:: Material for this task
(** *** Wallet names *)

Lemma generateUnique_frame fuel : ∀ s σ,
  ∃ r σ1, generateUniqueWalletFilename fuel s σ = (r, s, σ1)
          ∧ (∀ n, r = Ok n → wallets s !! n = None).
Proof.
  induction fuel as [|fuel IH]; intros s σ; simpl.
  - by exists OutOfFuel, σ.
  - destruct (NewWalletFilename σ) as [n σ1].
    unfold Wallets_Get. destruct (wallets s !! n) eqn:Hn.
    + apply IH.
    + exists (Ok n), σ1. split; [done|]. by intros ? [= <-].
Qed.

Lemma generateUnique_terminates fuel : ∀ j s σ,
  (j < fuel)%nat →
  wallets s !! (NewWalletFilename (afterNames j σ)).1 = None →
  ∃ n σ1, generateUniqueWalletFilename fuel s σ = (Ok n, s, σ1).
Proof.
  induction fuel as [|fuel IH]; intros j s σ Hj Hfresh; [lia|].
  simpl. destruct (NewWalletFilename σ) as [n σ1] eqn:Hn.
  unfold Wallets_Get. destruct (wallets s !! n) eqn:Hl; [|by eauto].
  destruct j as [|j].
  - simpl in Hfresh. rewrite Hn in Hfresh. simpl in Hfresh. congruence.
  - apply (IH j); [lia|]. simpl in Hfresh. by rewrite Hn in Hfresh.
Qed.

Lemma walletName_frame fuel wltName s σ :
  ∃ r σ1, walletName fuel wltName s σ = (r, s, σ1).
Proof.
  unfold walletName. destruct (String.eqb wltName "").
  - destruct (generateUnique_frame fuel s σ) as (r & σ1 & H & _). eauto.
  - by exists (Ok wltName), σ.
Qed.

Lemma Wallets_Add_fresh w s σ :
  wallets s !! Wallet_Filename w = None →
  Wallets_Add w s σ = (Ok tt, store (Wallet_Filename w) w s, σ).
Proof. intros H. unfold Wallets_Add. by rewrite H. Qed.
::::
:: Material for this task
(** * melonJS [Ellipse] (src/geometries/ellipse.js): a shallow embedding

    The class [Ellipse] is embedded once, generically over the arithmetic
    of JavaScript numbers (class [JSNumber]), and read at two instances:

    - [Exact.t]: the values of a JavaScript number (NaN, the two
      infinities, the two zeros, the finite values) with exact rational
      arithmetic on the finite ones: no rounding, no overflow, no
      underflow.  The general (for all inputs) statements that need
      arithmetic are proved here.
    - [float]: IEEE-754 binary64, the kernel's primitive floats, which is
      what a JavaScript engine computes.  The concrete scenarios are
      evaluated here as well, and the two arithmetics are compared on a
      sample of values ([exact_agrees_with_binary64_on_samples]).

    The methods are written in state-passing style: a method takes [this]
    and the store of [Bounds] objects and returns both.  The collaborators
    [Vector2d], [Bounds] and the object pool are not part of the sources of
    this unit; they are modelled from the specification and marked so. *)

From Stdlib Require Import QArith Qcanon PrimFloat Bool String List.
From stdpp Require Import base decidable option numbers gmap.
::::
→ Your objective
From the records above, transcribe exactly the run of lines that opens with the line holding "Lemma walletName_frame fuel" and closes with the line holding "Proof. intros H.", both included.

→ Result for this task
Lemma walletName_frame fuel wltName s σ :
  ∃ r σ1, walletName fuel wltName s σ = (r, s, σ1).
Proof.
  unfold walletName. destruct (String.eqb wltName "").
  - destruct (generateUnique_frame fuel s σ) as (r & σ1 & H & _). eauto.
  - by exists (Ok wltName), σ.
Qed.

Lemma Wallets_Add_fresh w s σ :
  wallets s !! Wallet_Filename w = None →
  Wallets_Add w s σ = (Ok tt, store (Wallet_Filename w) w s, σ).
Proof. intros H. unfold Wallets_Add. by rewrite H. Qed.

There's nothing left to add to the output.